All definitions, descriptions and pieces of encyclopaedic information are direct quotations from texts in the respective corpora. The quotations were not altered in any way. We also did not prepare our own definitions that summarized what we had read. Thus, our approach to definition mining was exclusively corpus-driven.

Some of our headwords were obviously not terms, for example emotion-laden units like anti-vaxxer or covidiot, but this was not an obstacle to finding quotations that described their meaning. By way of experiment, we also included negative and positive as headwords, even though these adjectives are classified as term elements rather than standalone terms. The compilers noted that these two behaved differently in texts and not all uses were related to COVID-19, but this proved no obstacle to the successful generation of entries.

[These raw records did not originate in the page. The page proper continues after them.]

(** The files after the folds of one result set have been written *)
Fixpoint csv_files (resultset : string) (folds : list fold) (nfold : nat)
    (fs : files) : files :=
  match folds with
  | [] => fs
  | f :: folds' =>
      csv_files resultset folds' (S nfold)
        (<[csv_name resultset nfold := csv_text f]> fs)
  end.

(** The files after all result sets have been written *)
Fixpoint csv_files_items (items : list (string * model_results)) (fs : files)
    : files :=
  match items with
  | [] => fs
  | (resultset, r) :: items' =>
      csv_files_items items' (csv_files resultset (default [] r) 0 fs)
  end.


End csv_text.

(** A program keeps to the names in [P]: it leaves every other file as it
    is, and it removes no file. *)
Definition keeps_to {A} (P : string → Prop) (m : prog A) : Prop :=
  ∀ fs,
    (∀ name, ¬ P name → (m fs).2 !! name = fs !! name)
    ∧ (∀ name, is_Some (fs !! name) → is_Some ((m fs).2 !! name)).

Section report.

Context `{!Host}.

(** What [create_figs] does once [results] is bound *)
Definition report (res : results) : prog unit :=
  write_results_to_csv res ;;
  bigram_macro ← lift (extract res "bigram") ;
  lstm_macro ← lift (extract res "lstm") ;
  lstm_line ← lift (plot "LSTM" lstm_macro) ;
  bigram_line ← lift (plot "Bigrams" bigram_macro) ;
  open_w "results.png" ;;
  write "results.png" (render [lstm_line; bigram_line]).

(** The names of the report: the figure and the CSV files *)
Definition report_name (name : string) : Prop :=
  name = "results.png" ∨ csv_named name.

End report.

(** Two hosts that differ in nothing that a run from the cache reads: they
    may differ in the models, in [int] and in [pickle.dump]. *)
Definition same_but_models (H1 H2 : Host) : Prop :=
  @environ H1 = @environ H2
  ∧ @roc_curve H1 = @roc_curve H2
  ∧ @pickle_loads H1 = @pickle_loads H2
  ∧ @csv_row H1 = @csv_row H2
  ∧ @render H1 = @render H2.

(** A program settles when on every state it returns or raises. *)
Definition settles {A} (m : prog A) : Prop :=
  ∀ fs, ∃ fs', (∃ a, m fs = (Returns a, fs')) ∨ (∃ e, m fs = (Raises e, fs')).

(** ** A reference host *)

(** A host on which the pipeline can be run: models that return one fold of
    one sample, a diagonal ROC curve, and a serialisation of the results as
    the binary digits of their code. *)

#[global] Instance fold_eq_dec : EqDecision fold.
Proof. solve_decision. Defined.

#[global] Instance fold_countable : Countable fold.
Proof.
  apply (inj_countable' (λ f, (indata_test f, y f, probs f))
           (λ t, Fold t.1.1 t.1.2 t.2)).
  by intros [].
Defined.

Fixpoint pos_to_string (p : positive) : string :=
  match p with
  | xH => EmptyString
  | xO p' => String "0"%char (pos_to_string p')
  | xI p' => String "1"%char (pos_to_string p')
  end.

Fixpoint string_to_pos (s : string) : option positive :=
  match s with
  | EmptyString => Some xH
  | String a s' =>
      if Ascii.eqb a "0"%char then xO <$> string_to_pos s'
      else if Ascii.eqb a "1"%char then xI <$> string_to_pos s'
      else None
  end.

Definition reference_dumps (r : results) : string := pos_to_string (encode r).

Definition reference_loads (s : string) : option results :=
  string_to_pos s ≫= decode.

Definition reference_fold : fold := Fold [(0%Z, "example.com")] [0%Z] [half].

Definition reference_host : Host := {|
  environ := ∅;
  bigram_run := λ _ _, [reference_fold];
  lstm_run := λ _ _, [reference_fold];
  roc_curve := λ _ _, ([0; 1], [0; 1]);
  py_int := λ _, None;
  pickle_dumps := reference_dumps;
  pickle_loads := reference_loads;
  csv_row := λ domain _ _ _, domain;
  render := λ _, "figure"
|}.

(** The reference host with other models, another [int] and another
    [pickle.dump] *)
Definition other_models_host : Host := {|
  environ := ∅;
  bigram_run := λ _ _, [];
  lstm_run := λ _ _, [reference_fold; reference_fold];
  roc_curve := λ _ _, ([0; 1], [0; 1]);
  py_int := λ _, Some 3%Z;
  pickle_dumps := λ _, "";
  pickle_loads := reference_loads;
  csv_row := λ domain _ _ _, domain;
  render := λ _, "figure"
|}.

(** The reference host with the LSTM model switched off in the environment *)
Definition lstm_off_host : Host := {|
  environ := <["LSTM" := ""]> ∅;
  bigram_run := λ _ _, [reference_fold];
  lstm_run := λ _ _, [reference_fold];
  roc_curve := λ _ _, ([0; 1], [0; 1]);
  py_int := λ _, None;
  pickle_dumps := reference_dumps;
  pickle_loads := reference_loads;
  csv_row := λ domain _ _ _, domain;
  render := λ _, "figure"
|}.

(** The macro curve of the folds of the reference host *)
Definition reference_macro : list Qc * list Qc * Qc := ([0; 1], [0; 1], half).

(** The results of a run with both models *)
Definition both_models : results :=
  <["bigram" := Some [reference_fold]]> (<["lstm" := Some [reference_fold]]> ∅).

(** The results of a run with the bigram model alone *)
Definition bigram_only : results :=
  <["bigram" := Some [reference_fold]]> (<["lstm" := None]> ∅).

(** * Properties *)

(** ** Arithmetic on [Qc] *)

Lemma Qc_of_nat_1 : Qc_of_nat 1 = 1.
Proof. by apply Qc_is_canon. Qed.

Lemma Qcdiv_1 (x : Qc) : x / 1 = x.
Proof. apply (right_id 1 Qcdiv). Qed.

(** ** [sorted] *)

Lemma sorted_Sorted (l : list Qc) : Sorted Qcle (sorted l).
Proof. apply (Sorted_merge_sort Qcle). Qed.

Lemma sorted_Permutation (l : list Qc) : sorted l ≡ₚ l.
Proof. apply (merge_sort_Permutation Qcle). Qed.

Lemma sorted_length (l : list Qc) : length (sorted l) = length l.
Proof. by rewrite sorted_Permutation. Qed.

(** A list that is already in ascending order is left as it is. *)
Lemma sorted_id (l : list Qc) : Sorted Qcle l → sorted l = l.
Proof.
  intros Hl. apply (Sorted_unique Qcle); [apply sorted_Sorted | done |].
  apply sorted_Permutation.
Qed.


(** In an ascending list, a later element is not smaller. *)
Lemma Sorted_nth_le (l : list Qc) (i j : nat) :
  Sorted Qcle l → (i ≤ j)%nat → (j < length l)%nat → nth i l 0 ≤ nth j l 0.
Proof.
  intros Hl%(Sorted_StronglySorted Qcle). revert i j.
  induction Hl as [|a l Hl IH Ha]; intros i j Hij Hj; simpl in *; [lia|].
  destruct i as [|i], j as [|j]; try lia.
  - reflexivity.
  - rewrite Forall_forall in Ha. apply Ha, list_elem_of_In, nth_In. lia.
  - apply IH; lia.
Qed.
(** C1 (amended): the window runs from the first occurrence of the line
    [Article 4] between two newlines to the first such occurrence of
    [Article 5] (what [find] returns for the two needles; a heading on
    the very first line, or on the last line without a newline after it,
    is not an occurrence).  If either is absent there are no definitions,
    and every entry of the output is read from an occurrence of the
    pattern (parenthesized digits, optional whitespace, a quoted term)
    that lies inside the window: it starts at or after the newline
    before the [Article 4] line and ends at or before the newline before
    the [Article 5] line. *)
Theorem definitions_window (text : str) :
  Notions.first_occurrence (Py.txt "\nArticle 4\n") text
    (Extractor.art4_start text)
  /\ Notions.first_occurrence (Py.txt "\nArticle 5\n") text
       (Extractor.art5_start text)
  /\ (Extractor.art4_start text = (-1)%Z \/ Extractor.art5_start text = (-1)%Z ->
      Extractor.definitions text = [])
  /\ forall d, In d (Extractor.definitions text) ->
       exists pre o post,
         text = pre ++ Notions.occurrence_text o ++ post
         /\ Notions.well_formed o
         /\ (Extractor.art4_start text <= Z.of_nat (length pre))%Z
         /\ (Z.of_nat (length pre + length (Notions.occurrence_text o))
             <= Extractor.art5_start text)%Z
         /\ d = {| Definition_.number := Py.int (Notions.o_digits o);
                   Definition_.term := Py.strip (Notions.o_term o) |}.
Proof.
  split; [apply DefinitionFacts.find_spec|].
  split; [apply DefinitionFacts.find_spec|].
  split; [apply DefinitionFacts.definitions_absent|].
  apply DefinitionFacts.definitions_inv.
Qed.

Example definitions_of_sample :
  Extractor.definitions
    (Py.txt "Preamble (9) 'no'\n\nArticle 4\n\nDefinitions\n\n(1) 'personal data' means any information\n(2)  'processing'  means\n\nArticle 5\n\n(3) 'late'\n")
  = [ {| Definition_.number := 1; Definition_.term := Py.txt "personal data" |};
      {| Definition_.number := 2; Definition_.term := Py.txt "processing" |} ].
Proof. vm_compute. reflexivity. Qed.

Module HeadingOrderFacts.
Import Py Re ReFacts NormalizerFacts RecitalFacts ChapterFacts DefinitionFacts.
Import Extractor Notions.








End HeadingOrderFacts.

(** C10, as stated, fails: both headings are present, the first
    occurrence of the [Article 5] heading is the first line of the
    (cleaned) text and so precedes the first [Article 4] heading, yet
    the definitions list is not empty.  [find] looks for a heading
    between two newlines: it does not see the one on the first line,
    takes the later [Article 5] heading as the end of the window, and
    the window is not empty. *)
Lemma first_line_heading_not_reversed :
  Normalizer.clean first_line_reversed = first_line_reversed
  /\ first_heading (Py.txt "Article 5") first_line_reversed = Some 0
  /\ first_heading (Py.txt "Article 4") first_line_reversed = Some 18
  /\ Extractor.art4_start first_line_reversed = 17%Z
  /\ Extractor.art5_start first_line_reversed = 35%Z
  /\ Extractor.definitions first_line_reversed =
     [ {| Definition_.number := 2; Definition_.term := Py.txt "y" |} ].
Proof. repeat split; vm_compute; reflexivity. Qed.



(* ===================================================================== *)
(** * The command line (claim C8) *)
(* ===================================================================== *)


Module MainFacts.
Import Py Builtins.

(** [main] with its two positional arguments, stage by stage. *)
Lemma main_stages (json_dumps : Extractor.expected -> str)
      (prog input_path output_path : str) (rest : list str) (w : Io.world) :
  Cli.main json_dumps (prog :: input_path :: output_path :: rest) w =
  match Normalizer.clean_gdpr_text input_path output_path
          (Shapes.printed w [Shapes.processing input_path]) with
  | Io.Raise e w1 => Io.Raise e w1
  | Io.Ok stats w1 =>
      let w2 := Shapes.printed w1 (tl (report input_path output_path stats)) in
      match json_requested rest with
      | None => Io.Ok tt w2
      | Some json_path =>
          match Extractor.generate_expected_json json_dumps output_path json_path
                  (Shapes.printed w2 [Shapes.generating]) with
          | Io.Raise e w3 => Io.Raise e w3
          | Io.Ok _ w3 =>
              Io.Ok tt (Shapes.printed w3
                          [txt "Expected output written to " ++ json_path])
          end
      end
  end.
Proof.
  unfold Cli.main.
  change (length (prog :: input_path :: output_path :: rest) <? 3)%nat with false.
  cbv iota.
  unfold Io.bind at 1 2 3 4. unfold Cli.argv_at at 1 2. unfold Io.ret at 1 2.
  cbn [nth_error]. unfold Io.print at 1.
  change {| Io.files := Io.files w; Io.readonly := Io.readonly w;
            Io.stdout := Io.stdout w ++ [txt "Processing " ++ input_path ++ txt "..."] |}
    with (Shapes.printed w [Shapes.processing input_path]).
  destruct (Normalizer.clean_gdpr_text input_path output_path
              (Shapes.printed w [Shapes.processing input_path])) as [stats w1|e w1];
    [|reflexivity].
  assert (Ew : forall k : Io.M unit,
    (Io.bind (Io.print (txt "\nGDPR Text Statistics:")) (fun _ =>
     Io.bind (Io.print (txt "  Total lines: "
                        ++ Cli.fmt_nat (Normalizer.total_lines stats))) (fun _ =>
     Io.bind (Io.print (txt "  Total characters: "
                        ++ Cli.fmt_nat (Normalizer.total_chars stats))) (fun _ =>
     Io.bind (Io.print (txt "  Chapters: " ++ Cli.fmt_nat (Normalizer.chapters stats)
                        ++ txt " ("
                        ++ join (txt ", ") (Normalizer.chapter_list stats)
                        ++ txt ")")) (fun _ =>
     Io.bind (Io.print (txt "  Articles: " ++ Cli.fmt_nat (Normalizer.articles stats)
                        ++ txt " (range: " ++ Normalizer.article_range stats
                        ++ txt ")")) (fun _ =>
     Io.bind (Io.print (txt "  Recitals: " ++ Cli.fmt_nat (Normalizer.recitals stats)
                        ++ txt " (range: " ++ Normalizer.recital_range stats
                        ++ txt ")")) (fun _ =>
     Io.bind (Io.print (txt "\nOutput written to " ++ output_path)) (fun _ => k))))))))
      w1
    = k (Shapes.printed w1 (tl (report input_path output_path stats)))).
  { intros k. unfold Io.bind, Io.print. cbn [Io.files Io.readonly Io.stdout].
    f_equal. unfold Shapes.printed, report. cbn [tl]. f_equal.
    rewrite <- !app_assoc. reflexivity. }
  rewrite Ew. clear Ew. cbv zeta. unfold json_requested.
  destruct rest as [|flag [|json_path rest]];
    [ change (5 <=? length [prog; input_path; output_path])%nat with false
    | change (5 <=? length [prog; input_path; output_path; flag])%nat with false
    | change (5 <=? length (prog :: input_path :: output_path :: flag
                              :: json_path :: rest))%nat with true ];
    cbv iota; try reflexivity.
  unfold Io.bind at 1. unfold Cli.argv_at at 1. cbn [nth_error]. unfold Io.ret at 1.
  destruct (decide (flag = txt "--generate-expected")) as [Hf|Hf]; [|reflexivity].
  unfold Io.bind at 1. unfold Cli.argv_at at 1. cbn [nth_error]. unfold Io.ret at 1.
  unfold Io.bind at 1. unfold Io.print at 1.
  change {| Io.files :=
              Io.files (Shapes.printed w1 (tl (report input_path output_path stats)));
            Io.readonly :=
              Io.readonly (Shapes.printed w1 (tl (report input_path output_path stats)));
            Io.stdout :=
              Io.stdout (Shapes.printed w1 (tl (report input_path output_path stats)))
              ++ [txt "\nGenerating expected output JSON..."] |}
    with (Shapes.printed
            (Shapes.printed w1 (tl (report input_path output_path stats)))
            [Shapes.generating]).
  unfold Io.bind at 1.
  destruct (Extractor.generate_expected_json json_dumps output_path json_path
              (Shapes.printed
                 (Shapes.printed w1 (tl (report input_path output_path stats)))
                 [Shapes.generating])) as [[] w3|e w3]; reflexivity.
Qed.

(** The first stage after the progress line. *)
Lemma first_stage (input_path output_path raw : str) (w : Io.world) :
  Io.files w !! input_path = Some raw ->
  output_path ∉ Io.readonly w ->
  Normalizer.clean_gdpr_text input_path output_path
    (Shapes.printed w [Shapes.processing input_path]) =
  let text := Normalizer.clean (Io.universal_newlines raw) in
  let w1 := Shapes.written w (<[output_path := text]> (Io.files w))
                           [Shapes.processing input_path] in
  if Normalizer.countable text then Io.Ok (Normalizer.statistics text) w1
  else Io.Raise Io.ValueError w1.
Proof.
  intros Hin Hout. rewrite ConversionFacts.clean_gdpr_text_eq.
  cbn [Shapes.printed Io.files Io.readonly Io.stdout]. rewrite Hin. cbv zeta.
  destruct (decide (output_path ∈ Io.readonly w)); [contradiction|reflexivity].
Qed.

End MainFacts.

(** C8, as stated, fails: the input is read and the output written (no
    I/O error), yet the run ends with an uncaught [ValueError]: the
    input has an article heading whose number has 4301 digits, over the
    limit of [int].  The status is 1, the cleaned text is in the output
    file, and of the report only the first line has been printed. *)
Lemma main_fails_on_long_number :
  Io.files long_number_world !! Py.txt "in.txt" = Some long_number
  /\ (Py.txt "out.txt" ∉ Io.readonly long_number_world)
  /\ Cli.main (fun _ => Py.txt "{}")
       [Py.txt "prepare_gdpr.py"; Py.txt "in.txt"; Py.txt "out.txt"]
       long_number_world =
     Io.Raise Io.ValueError
       (Shapes.written long_number_world
          (<[Py.txt "out.txt" := long_number]> (Io.files long_number_world))
          [Shapes.processing (Py.txt "in.txt")])
  /\ Cli.exit_status
       (Cli.main (fun _ => Py.txt "{}")
          [Py.txt "prepare_gdpr.py"; Py.txt "in.txt"; Py.txt "out.txt"]
          long_number_world) = 1%Z.
Proof.
  assert (Ein : Io.files long_number_world !! Py.txt "in.txt" = Some long_number)
    by reflexivity.
  assert (Eout : Py.txt "out.txt" ∉ Io.readonly long_number_world).
  { cbn [Io.readonly long_number_world]. intros H. inversion H. }
  assert (Ec : Normalizer.clean (Io.universal_newlines long_number) = long_number)
    by (vm_compute; reflexivity).
  assert (En : Normalizer.countable long_number = false) by (vm_compute; reflexivity).
  assert (E : Cli.main (fun _ => Py.txt "{}")
                [Py.txt "prepare_gdpr.py"; Py.txt "in.txt"; Py.txt "out.txt"]
                long_number_world =
              Io.Raise Io.ValueError
                (Shapes.written long_number_world
                   (<[Py.txt "out.txt" := long_number]> (Io.files long_number_world))
                   [Shapes.processing (Py.txt "in.txt")])).
  { rewrite MainFacts.main_stages.
    rewrite (@MainFacts.first_stage _ _ _ _ Ein Eout). cbv zeta.
    rewrite Ec, En. reflexivity. }
  split; [exact Ein|]. split; [exact Eout|]. split; [exact E|].
  rewrite E. reflexivity.
Qed.


Example main_with_one_argument (json_dumps : Extractor.expected -> str) :
  Cli.main json_dumps [Py.txt "prepare_gdpr.py"; Py.txt "in.txt"] usage_world =
  Io.Raise (Io.SystemExit 1)
    {| Io.files := Io.files usage_world;
       Io.readonly := ∅;
       Io.stdout := [usage (Py.txt "prepare_gdpr.py")] |}.
Proof. reflexivity. Qed.

Example main_unreadable_input (json_dumps : Extractor.expected -> str) :
  Cli.exit_status
    (Cli.main json_dumps
       [Py.txt "prepare_gdpr.py"; Py.txt "missing.txt"; Py.txt "out.txt"] usage_world)
  = 1%Z.
Proof. reflexivity. Qed.


Example main_generates_json :
  Io.stdout (Cli.world_of cli_run) =
  [ Py.txt "Processing in.txt...";
    Py.txt "\nGDPR Text Statistics:";
    Py.txt "  Total lines: 3";
    Py.txt "  Total characters: 29";
    Py.txt "  Chapters: 1 (I)";
    Py.txt "  Articles: 0 (range: none)";
    Py.txt "  Recitals: 0 (range: none)";
    Py.txt "\nOutput written to out.txt";
    Py.txt "\nGenerating expected output JSON...";
    Py.txt "Expected output written to out.json" ].
Proof. vm_compute. reflexivity. Qed.

(* ===================================================================== *)
(** * Line-anchored patterns, line by line *)
(* ===================================================================== *)

Module LineScan.
Import Py Re ReFacts NormalizerFacts RecitalFacts LineFacts ChapterFacts Notions.


Lemma first_line_split t :
  exists rest, t = hd [] (split_nl t) ++ rest /\ (rest = [] \/ starts_nl rest = true).
Proof.
  induction t as [|c t (rest & E & Hr)].
  - exists []. auto.
  - destruct (is_nl c) eqn:Ec.
    + exists (c :: t). apply is_nl_true in Ec as Ec'. subst c. rewrite split_nl_newline.
      simpl. auto.
    + exists rest. rewrite split_nl_other by exact Ec. simpl. split; [|exact Hr].
      now rewrite <- E.
Qed.

Lemma first_line_no_nl t : no_nl (hd [] (split_nl t)) = true.
Proof.
  pose proof (split_nl_lines t) as H. pose proof (split_nl_nonempty t) as Hne.
  destruct (split_nl t); [contradiction|]. now inversion H.
Qed.
(** * Fix_Smart_CMS: a shallow embedding of the complaint-management backend
    and of the client cache reducer, with the properties of its specification.

    Conventions of the embedding.
    - A JavaScript [Date] is the integer number of milliseconds since the
      epoch ([Z]); a nullable date is an [option Z].
    - Every read of the wall clock ([new Date()], [Date.now()]) is an explicit
      argument of the function that performs it, one argument per read.
    - Random draws, generated identifiers, the outcome of sending an e-mail
      and the bcrypt primitives are explicit arguments as well.
    - A string holds the UTF-8 bytes of a JavaScript string; its length is
      counted in UTF-16 code units, as JavaScript counts it.
    - A Prisma table is the list of its rows in storage order; [findUnique]
      and [findFirst] return the first row that matches, [update] and
      [delete] act on the first row with the given identifier.
    - An Express handler returns the reply it sends together with the
      database it leaves behind. *)

From Stdlib Require Import ZArith QArith String Ascii List Bool Lia.
From stdpp Require Import base option list strings gmap pretty.
Import ListNotations.

Local Open Scope string_scope.
Local Open Scope list_scope.
Local Open Scope Z_scope.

The linguistic fields begin with Variants and Synonyms, which are found above the Definition/Description field. We decided not to distinguish between (spelling, morphological, etc.) variants and true synonyms.

All synonyms and variants can be your starting point for accessing entries via the search box.

The remaining fields providing linguistic information comprise Examples, followed by Collocations and an indication of the Keyness (see below) of the headword and any variants or synonyms attested in a given corpus.

Sentences that served as Examples were selected from among those that did not quite qualify as definitions/descriptions, for example, because they did not contain general information. The presence of frequent collocations also played a role.

Collocations were included on the basis of their frequency. Although steps were taken to ensure a unified layout, particularly of collocations with verbs to distinguish subject and object collocations, some liberty was allowed in that respect, too.

The Keyness Field

The values in the Keyness field refer to the position of a particular term or expression on the keyness list for a particular corpus. Note that Sketch Engine generates two keyword lists, separately for single words and potential multiword expressions, and thus there were two keyness lists for each corpus. That is why the keyness figure given for a single-word keyword may be higher (which generally means that its frequency was lower) than the figure for a multiword expression including this headword, since the keyness data were derived from a different list.

The reference corpora were the default national web-crawl corpora suggested by Sketch Engine.

We encountered a number of problems with keyness lists. In the case of highly inflected languages (Czech and Polish), some lexemes were not lemmatized by Sketch Engine, and so the occurrences of the different paradigm forms (cases, tense-person-number forms, etc.) were counted separately, the result being, obviously, that the associated keyness figures were rather low (high positions on keyness lists). Keyness positions are nevertheless provided in view of their potential utility for making comparisons between synonyms, terms or languages.